**PROBLEM DESCRIPTION**: Nothing but a number belongs in the answer: the count of lines below that contain the word "iterator".

Stored items
════════════════════
(* ===== verification/Prelude.v ===== *)
(** * NeoActiveMQ-CPP: a verification library of the client core (root file)

    NeoActiveMQ-CPP is a C++ client of the ActiveMQ broker. Its core (under
    src/activemq-cpp/src/main) turns commands into bytes and back (activemq/wireformat,
    activemq/util, decaf/io), keeps sessions and consumers (activemq/core and its kernels)
    and rests on a class library in the style of Java (decaf). This library models the
    wire format from the streams to whole commands, the client's side of a session (its
    consumers, their acknowledgements and its transactions), the transport that fails over
    from one broker to the next, the filters above and below it that match answers to requests
    and watch for silence, and the threads, timers and queues these run on.

    ** How the code is modelled

    A C++ call is a function of a state that gives an [outcome] (this file): a result, an
    exception of the code's classes, undefined behaviour ([UB]: a null pointer, an index
    out of range, an invalid iterator) or no end ([Hang]). [M] is that monad; [rethrow],
    [catch_amq] and the like are the code's catch macros. Integers are [Z] with the
    wrap-around of their width written out ([wrapu], [wraps]); bytes are numbers below 256.
    What the code takes from outside is a class or an argument: the stream under a
    DataInputStream, the marshallers of a wire format, the network's replies, the clock, the
    listener of the application, the threads that change a channel while another waits.

    ** The wire format

    - DataOutput, DataInput, Codec: DataOutputStream and DataInputStream, and that what one
      writes the other reads.
    - MarshallingSupport: the string forms and the modified UTF-8 of util/MarshallingSupport.cpp.
    - BooleanStream: the flags of the tight encoding, packed into bytes.
    - Robust: that a reader ends on every input, with a value or an IOException.
    - TightCodec, BaseDataStreamMarshaller: the two passes of the tight encoding, the loose
      encoding, and the values both know: strings, longs, byte arrays, errors, objects.
    - StlMap, PrimitiveTypes: maps and the typed values of PrimitiveTypesMarshaller.cpp.
    - OpenWireFormat: whole commands, the options of a wire format and their negotiation.
    - Fields, Commands: the generated marshallers as sequences of fields; identifiers,
      destinations, responses, acknowledgements, and the table that holds them.
    - BitSet: decaf/util/BitSet.cpp on its array of words.

    ** Names, maps and duplicates

    - StringUtils: the natural order of decaf/internal/util/StringUtils.cpp, by which
      destinations and identifiers are sorted.
    - IdGenerator: the identifiers of activemq/util/IdGenerator.cpp and their parts.
    - Floating: IEEE numbers and their conversions.
    - OrderedMap: the std::map under decaf/util StlMap and ConcurrentStlMap, sorted by an order
      that need not be one.
    - HashMap: decaf/util HashMap, LinkedHashMap and LRUCache, on buckets and a chain.
    - MessageAudit, ConnectionAudit: ActiveMQMessageAudit.cpp and ConnectionAudit.cpp on the
      caches, bit sets and the natural order, as an instance of the interface [Audit] of
      SessionState, by which a session asks whether a message is a duplicate.

    ** Failover

    - TrackedCommands: the commands that a connection state tracker looks at.
    - URIPool: the comparisons of decaf/net/URI.cpp and activemq/transport/failover/URIPool.cpp.
    - StateTracker: activemq/state: ConnectionStateTracker.cpp and the states it keeps.
    - FailoverSpec: what a broker knows of its clients and what a client has told it, the two
      abstract sides. FailoverSim: when a tracker stands for a client. FailoverTrack: that
      every command keeps it so.
    - Failover: FailoverTransport.cpp: sending, responses, the loss of a connection and the
      replay on the next ([connect]). FailoverReplay, FailoverBroker, FailoverRestore,
      FailoverConnect: what the replay tells a broker that knows nothing. FailoverRun,
      FailoverComplete: the simulation over sends, responses and completions.
    - FailoverTheorems: the histories of a transport ([reaches]) and what every one promises.
    - Reconnect: the other half of FailoverTransport.cpp, [iterate]: which address is tried and
      when, who is exhausted, when the transport gives up, how addresses change.
      ReconnectTheorems: an iteration is a step of a history. ReconnectOutcome: a broker that
      is there is found. ReconnectLimits: where none is, the number of attempts, the delays
      and the exceptions.

    ** Requests and silence

    - ResponseCorrelator: ResponseCorrelator.cpp with the futures of FutureResponse.cpp, as the
      places where the threads in it are; CorrelatorTheorems: which answer a request gets, that
      it gets one, and what it leaves behind.
    - InactivityMonitor: InactivityMonitor.cpp with its two timers and two tasks;
      InactivityTheorems: a dead peer is given up, and two monitors that are connected keep
      the connection alive.

    ** Threads, timers and queues

    - TaskRunner: CompositeTaskRunner.cpp, its thread and those that wake it or shut it down;
      TaskRunnerTheorems: no wakeup is lost and no task starves while none throws and nobody
      shuts the runner down; the shutdown that stops it, if it has no timeout, ends it.
    - BinaryHeap: the heap in an array that two classes keep, and when their loops restore it.
      PriorityQueue: decaf/util/PriorityQueue.h on it; its iterator is modelled, whose remove
      reaches another element than it should and is in no history. Sizes are nat.
    - Timer: TimerTaskHeap.cpp, Timer.cpp, TimerTask.cpp and the Scheduler of activemq/threads,
      with [synchronized] the loop that it is in the code, so that [continue] ends it and not
      the round: the thread dies of a cancelled task that is alone in the heap.
      TimerTheorems: which task is taken when, and the times of a repeated one.

    ** Sessions and consumers

    - DispatchChannel: the interface MessageDispatchChannel with its laws, and the two channels
      of the code as instances that prove them. A client of a channel uses the laws alone. Calls
      on either channel, [clear] and waiting among others included, are compared with a list.
    - RedeliveryPolicy: the delay of a redelivery, in IEEE doubles and 64-bit integers.
    - TransactionContext: ActiveMQTransactionContext.cpp against two classes, the host (session and
      connection) and the callbacks of the synchronizations.
    - SessionState: the state [World] of a session, its consumers and its connection; what they
      call of each other.
    - ConsumerKernel, SessionKernel: the operations of ActiveMQConsumerKernel.cpp,
      ActiveMQSessionKernel.cpp and ActiveMQSessionExecutor.cpp, by their names in the code.
      [SessionKernel.callbacks] closes the circle: the synchronizations of a transaction are
      the operations of the consumers.
    - SessionTransactions: the histories of a session ([run_events]) and what every one keeps.
    - ConsumerAcks, ConsumerRollback, SessionCommit: what is acknowledged, given back and
      committed, and what is left behind when the broker refuses.
    - SessionSamples: concrete sessions for witnesses and scenarios.

    ** What the theorems show

    Round trips: every value and command written is read back, in both encodings, with the
    size announced. Termination: no input makes a reader loop. Refinement: channels are lists,
    maps are finite maps, bit sets are sets, a cache is a map with an order of use, and the
    duplicates of a connection are the set of the messages seen. Invariants: the transactions of a session are
    bracketed on the wire; acknowledgements in batches partition the messages. Functional
    behaviour: what acknowledge, rollback and commit send and leave. Errors: what a refused
    acknowledgement or commit leaves behind. Failover: a client sees one broker that never
    failed; a commit in doubt is answered, requests are sent again, sends wait for a
    connection and end; reconnecting finds a broker or stops after the attempts the limits
    allow. Requests: each gets its own answer or an error, unless the broker sent an error that
    answers nothing; then one that waits without a timeout waits for its reply alone. Silence: two checks of the reader without a command end a connection, and
    the keep alives of a peer in time prevent it. Threads: tasks that have work are run, timers
    run what is due in order and at the rate asked for as long as their thread lives, a priority
    queue gives a least element until a value is taken out of its middle.
    Where the code does other than it means to, the theorem states what it does.

    ** Fuel and bounds

    Readers of nested data take the depth as fuel, and the termination theorems give the fuel
    that is enough, the length of the input. The iteration over synchronizations has as
    many rounds as the set has elements at its start, a callback removing at most itself.
    [dispatch] has two: a message that is dispatched again is no duplicate then. A closed
    session is not closed again, so rollbacks nest twice at most. Waits have a round per
    change of their environment or reading of the clock. The loop that connects draws an
    address from the pool in each round, so the addresses and one more are rounds enough. The
    caches of a tracker count what they hold in an int; histories stay below [ROOM] =
    402653184 sends and failures, which is when it could overflow. The ids of requests are ints
    that wrap around: a history has fewer than 2^32 calls. The 90% rule of the monitor multiplies
    a duration by nine, which is to fit 64 bits. The clock and the delays of a timer are below
    2^62. The loops of a heap get its size as fuel. Counters of messages, ids of local
    transactions and times are numbers without a width.

    ** Not modelled

    One session on a connection, without producers; message transformers, the listener for
    available messages, advisory topics and the table of dispatchers. Of failover the backup
    transports (neither backup nor priorityBackup is set), the parsing of the
    ConnectionControl command, and the transports below, which are lists of the commands
    written to them with the writes that fail. Locks are modelled where their state outlives
    a call (the lock of a session's consumers), otherwise an operation is one step; what
    other threads do while one waits is an argument. When a timer or a task runner gets to run
    is an event of the history, and so is the interruption of a thread that waits for an answer. The commands not in the table of Commands.v, the STOMP format, sockets, discovery,
    the public API over the kernels, and of decaf all but streams, maps, BitSet, the priority
    queue, timers, the comparison of URIs and the natural order of strings. *)
From stdpp Require Export base tactics option list numbers.
From Stdlib Require Export ZArith Lia.
#[global] Open Scope Z_scope.
(* ===== verification/Codec.v ===== *)
(** * The wire contract of a writer and a reader, and the primitive codecs.

    [codec w r a bs]: writing [a] appends [bs], and a reader handed [bs] gives
    [a] back and stops right behind it.  Codecs compose as the monadic bodies
    do, so a round trip of a record is a walk over its fields. *)
From S2P Require Import Prelude DataOutput DataInput.

(** The result of a reader whose whole input is [bs]. *)
Definition read_from {A} (m : M (DataInputStream ByteArray.ByteArrayInputStream) A)
    (bs : list Z) : outcome A :=
  (m (mkDIS (Some (ByteArray.new bs)))).1.

(** What a writer leaves in a fresh buffer. *)
Definition written_by {A} (m : M DataOutputStream A) : outcome A * list Z :=
  let '(r, o) := m (DataOutputStream_new (Some [])) in
  (r, match outputStream o with Some w => w | None => [] end).

Section codec.
Context {S : Type} `{InputStreamLaws S}.

Definition codec {A} (w : A -> M DataOutputStream unit) (r : M (DataInputStream S) A)
    (a : A) (bs : list Z) : Prop :=
  emits (w a) bs tt /\ parses r bs a.

Lemma codec_parses_inj {A} w (r : M (DataInputStream S) A) a b bs d :
  codec w r a bs -> codec w r b bs -> ready d -> avail d = bs -> a = b.
Proof.
  intros [_ Ha] [_ Hb] Hd Hbs.
  destruct (Ha d []) as (? & Ea & _); [done|by rewrite app_nil_r|].
  destruct (Hb d []) as (? & Eb & _); [done|by rewrite app_nil_r|].
  congruence.
Qed.

Lemma codec_boolean b : codec writeBoolean readBoolean b [if b then 1 else 0].
Proof.
  split; [apply emits_writeBoolean|].
  eapply parses_eq; [apply parses_readBoolean|done|by destruct b].
Qed.

(** [writeByte] takes an unsigned char; [readByte] gives a signed one. *)
Lemma codec_unsignedByte v : byte_ok v -> codec writeByte readUnsignedByte v [v].
Proof.
  intros Hv. split; [|apply parses_readUnsignedByte].
  eapply emits_eq; [apply emits_writeByte|]. by rewrite wrapu_id.
Qed.

Lemma codec_byte v : in_s 8 v -> codec writeByte readByte v [u8 v].
Proof.
  intros Hv. split; [apply emits_writeByte|].
  eapply parses_eq; [apply parses_readByte|done|]. rewrite wraps_wrapu by lia. by apply wraps_id.
Qed.

Lemma codec_char v : in_s 8 v -> codec writeChar readChar v [u8 v].
Proof.
  intros Hv. split; [apply emits_writeChar|].
  eapply parses_eq; [apply parses_readChar|done|]. rewrite wraps_wrapu by lia. by apply wraps_id.
Qed.

Lemma zlen_be_bytes n v : zlen (be_bytes n v) = Z.of_nat n.
Proof. unfold zlen. by rewrite be_bytes_length. Qed.

Lemma s_be_val w n v :
  w = 8 * Z.of_nat n -> 1 <= w -> in_s w v -> wraps w (be_val (be_bytes n v)) = v.
Proof.
  intros Hw Hw1 Hv. rewrite be_val_bytes, <- Hw.
  change (v mod 2 ^ w) with (wrapu w v). rewrite wraps_wrapu by lia. by apply wraps_id.
Qed.

Lemma codec_short v : in_s 16 v -> codec writeShort readShort v (be_bytes 2 v).
Proof.
  intros Hv. split; [apply emits_writeShort|].
  eapply parses_eq; [apply parses_readShort; [apply (be_bytes_ok 2 v)|apply (zlen_be_bytes 2 v)]|done|].
  by apply s_be_val.
Qed.

Lemma codec_unsignedShort v :
  in_u 16 v -> codec writeUnsignedShort readUnsignedShort v (be_bytes 2 v).
Proof.
  intros Hv. split; [apply emits_writeUnsignedShort|].
  eapply parses_eq;
    [apply parses_readUnsignedShort; [apply (be_bytes_ok 2 v)|apply (zlen_be_bytes 2 v)]|done|].
  rewrite be_val_bytes. rewrite (Z.mod_small v) by done. by apply wrapu_id.
Qed.

Lemma codec_int v : in_s 32 v -> codec writeInt readInt v (be_bytes 4 v).
Proof.
  intros Hv. split; [apply emits_writeInt|].
  eapply parses_eq; [apply parses_readInt; [apply (be_bytes_ok 4 v)|apply (zlen_be_bytes 4 v)]|done|].
  by apply s_be_val.
Qed.

Lemma codec_long v : in_s 64 v -> codec writeLong readLong v (be_bytes 8 v).
Proof.
  intros Hv. split; [apply emits_writeLong|].
  eapply parses_eq; [apply parses_readLong; [apply (be_bytes_ok 8 v)|apply (zlen_be_bytes 8 v)]|done|].
  by apply s_be_val.
Qed.

Lemma be_bytes_mod n v : be_bytes n (v mod 2 ^ (8 * Z.of_nat n)) = be_bytes n v.
Proof.
  revert v. induction n as [|n IH]; intros v; cbn [be_bytes]; [done|].
  replace (8 * Z.of_nat (Datatypes.S n)) with (8 + 8 * Z.of_nat n) by lia.
  rewrite Z.pow_add_r, Z.rem_mul_r by lia. f_equal.
  - rewrite <- (IH (v / 2 ^ 8)). f_equal.
    rewrite Z.mul_comm, Z.div_add, Z.div_small by (try apply Z.mod_pos_bound; lia). lia.
  - f_equal. rewrite Z.mul_comm, Z.mod_add by lia. apply Z.mod_mod. lia.
Qed.

Lemma be_bytes_s w n v : w = 8 * Z.of_nat n -> 1 <= w -> be_bytes n (wraps w v) = be_bytes n v.
Proof.
  intros Hw Hw1. rewrite <- (be_bytes_mod n (wraps w v)), <- Hw.
  change (wraps w v mod 2 ^ w) with (wrapu w (wraps w v)).
  rewrite wrapu_wraps by done. unfold wrapu. rewrite Hw. apply be_bytes_mod.
Qed.

Lemma codec_float v : in_u 32 v -> codec writeFloat readFloat v (be_bytes 4 v).
Proof.
  intros Hv. rewrite <- (be_bytes_s 32 4 v) by done.
  destruct (codec_int (s32 v)) as [He Hp]; [by apply wraps_range|].
  split; [by apply emits_catch_io|]. apply parses_catch_io.
  eapply parses_eq; [eapply parses_bind; [exact Hp|apply parses_ret]|by rewrite app_nil_r|].
  rewrite wrapu_wraps by lia. by apply wrapu_id.
Qed.

Lemma codec_double v : in_u 64 v -> codec writeDouble readDouble v (be_bytes 8 v).
Proof.
  intros Hv. rewrite <- (be_bytes_s 64 8 v) by done.
  destruct (codec_long (s64 v)) as [He Hp]; [by apply wraps_range|].
  split; [by apply emits_catch_io|]. apply parses_catch_io.
  eapply parses_eq; [eapply parses_bind; [exact Hp|apply parses_ret]|by rewrite app_nil_r|].
  rewrite wrapu_wraps by lia. by apply wrapu_id.
Qed.

(** A block of bytes of known length. *)
Lemma codec_block bs :
  emits (doWriteArrayBounded (Some bs) (zlen bs) 0 (zlen bs)) bs tt /\
  parses (readFully_all false (zlen bs)) bs bs.
Proof. split; [by apply emits_write_all|by apply parses_readFully_all]. Qed.

(** ** Modified UTF-8 *)

(** The decoder undoes the encoder one character at a time: the 256 cases. *)
Lemma utf_decode_char c rest :
  byte_ok c ->
  utf_decode (utf_encode_char c ++ rest) =
  match utf_decode rest with Ok l => Ok (c :: l) | r => r end.
Proof.
  intros Hc.
  assert (match utf_encode_char c with
          | [a] => (a <? 0x80) && (a =? c)
          | [a; b] =>
              negb (a <? 0x80) && (Z.land a 0xE0 =? 0xC0) && (Z.land b 0xC0 =? 0x80) &&
              (Z.land a 0x1C =? 0) &&
              (u8 (Z.lor (Z.shiftl (Z.land a 0x1F) 6) (Z.land b 0x3F)) =? c)
          | _ => false
          end = true) as Hb.
  { revert c Hc. apply byte_cases. by vm_compute. }
  destruct (utf_encode_char c) as [|a [|b [|]]]; [done|..|done]; cbn [app utf_decode].
  - apply andb_prop in Hb as [-> Ha%Z.eqb_eq]. subst. by destruct (utf_decode rest).
  - repeat (apply andb_prop in Hb as [Hb ?]).
    apply negb_true_iff in Hb. rewrite Hb.
    repeat match goal with H : (_ =? _) = true |- _ => apply Z.eqb_eq in H end.
    repeat match goal with H : Z.land _ _ = _ |- _ => rewrite H end.
    rewrite !Z.eqb_refl. simpl. subst. by destruct (utf_decode rest).
Qed.

Lemma utf_decode_encode value : bytes_ok value -> utf_decode (utf_encode value) = Ok value.
Proof.
  induction 1 as [|c l Hc Hl IH]; [done|]. cbn [utf_encode mbind list_bind].
  rewrite utf_decode_char by done. unfold utf_encode in IH. by rewrite IH.
Qed.

Lemma parses_readUTF bs value :
  zlen bs <= 65535 -> utf_decode bs = Ok value ->
  parses readUTF (be_bytes 2 (zlen bs) ++ bs) value.
Proof.
  intros Hlen Hdec. apply parses_catch_io, parses_base.
  pose proof (zlen_nonneg bs).
  eapply parses_bind; [apply codec_unsignedShort; unfold in_u; lia|].
  destruct (Z.eqb_spec (zlen bs) 0) as [Hz|Hz].
  - rewrite (zlen_zero bs Hz) in *. injection Hdec as <-. apply parses_ret.
  - eapply parses_eq; [eapply parses_bind;
      [by apply parses_readFully_all|]|by apply app_nil_r|done].
    intros d rest Hd Ha. exists d. unfold of_outcome. by rewrite Hdec.
Qed.

Lemma codec_utf value :
  bytes_ok value -> zlen (utf_encode value) <= 65535 ->
  codec writeUTF readUTF value (be_bytes 2 (zlen (utf_encode value)) ++ utf_encode value).
Proof.
  intros Hok Hlen. split; [by apply emits_writeUTF|].
  apply parses_readUTF; [done|by apply utf_decode_encode].
Qed.

(** ** Loops over lists *)

Lemma emits_iter_m {A} (f : A -> M DataOutputStream unit) enc l :
  Forall (fun x => emits (f x) (enc x) tt) l -> emits (iter_m f l) (l ≫= enc) tt.
Proof.
  induction 1 as [|x l Hx Hl IH]; [apply emits_ret|]. rewrite bind_cons. by eapply emits_bind.
Qed.

Lemma parses_repeat_m {A} (m : M (DataInputStream S) A) enc l :
  Forall (fun x => parses m (enc x) x) l -> parses (repeat_m (length l) m) (l ≫= enc) l.
Proof.
  induction 1 as [|x l Hx Hl IH]; [apply parses_ret|]. rewrite bind_cons.
  eapply parses_bind; [exact Hx|]. rewrite <- (app_nil_r (l ≫= enc)).
  eapply parses_bind; [exact IH|]. apply parses_ret.
Qed.

End codec.

#[export] Hint Resolve codec_boolean codec_unsignedByte codec_byte codec_char codec_short
  codec_unsignedShort codec_int codec_long codec_float codec_double codec_utf : amq.
#[export] Hint Rewrite zlen_be_bytes : amq_len.

(** ** Properties *)

(** Every fixed-width value a DataOutputStream writes, a DataInputStream reads back
    and stops right behind it, on any conforming base stream: booleans, bytes,
    signed and unsigned 16-bit, 32-bit and 64-bit integers in network order, and
    the bit patterns of floats and doubles. *)
Theorem fixed_width_roundtrip {S} `{InputStreamLaws S} :
  (forall b, codec (S := S) writeBoolean readBoolean b [if b then 1 else 0]) /\
  (forall v, byte_ok v -> codec (S := S) writeByte readUnsignedByte v [v]) /\
  (forall v, in_s 16 v -> codec (S := S) writeShort readShort v (be_bytes 2 v)) /\
  (forall v, in_u 16 v -> codec (S := S) writeUnsignedShort readUnsignedShort v (be_bytes 2 v)) /\
  (forall v, in_s 32 v -> codec (S := S) writeInt readInt v (be_bytes 4 v)) /\
  (forall v, in_s 64 v -> codec (S := S) writeLong readLong v (be_bytes 8 v)) /\
  (forall v, in_u 32 v -> codec (S := S) writeFloat readFloat v (be_bytes 4 v)) /\
  (forall v, in_u 64 v -> codec (S := S) writeDouble readDouble v (be_bytes 8 v)).
Proof. split_and!; auto with amq. Qed.

(** A string whose modified UTF-8 form fits 65535 bytes survives writeUTF and
    readUTF; a longer one is refused before a byte is written. *)
Theorem utf_roundtrip {S} `{InputStreamLaws S} value :
  bytes_ok value -> zlen (utf_encode value) < 2 ^ 32 ->
  if zlen (utf_encode value) <=? 65535
  then codec (S := S) writeUTF readUTF value
         (be_bytes 2 (zlen (utf_encode value)) ++ utf_encode value)
  else forall o, writeUTF value o = (Throw UTFDataFormatException, o).
Proof.
  intros Hok Hlen. destruct (Z.leb_spec (zlen (utf_encode value)) 65535).
  - by apply codec_utf.
  - intros o. apply writeUTF_too_long. lia.
Qed.

Lemma utf_roundtrip_witness :
  codec (S := ByteArray.ByteArrayInputStream)
    writeUTF readUTF [72; 0; 233] [0; 5; 72; 0xC0; 0x80; 0xC3; 0xA9].
Proof.
  apply (utf_roundtrip (S := ByteArray.ByteArrayInputStream) [72; 0; 233]); [|by vm_compute].
  repeat constructor; by vm_compute.
Defined.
════════════════════
**REPLY**: 2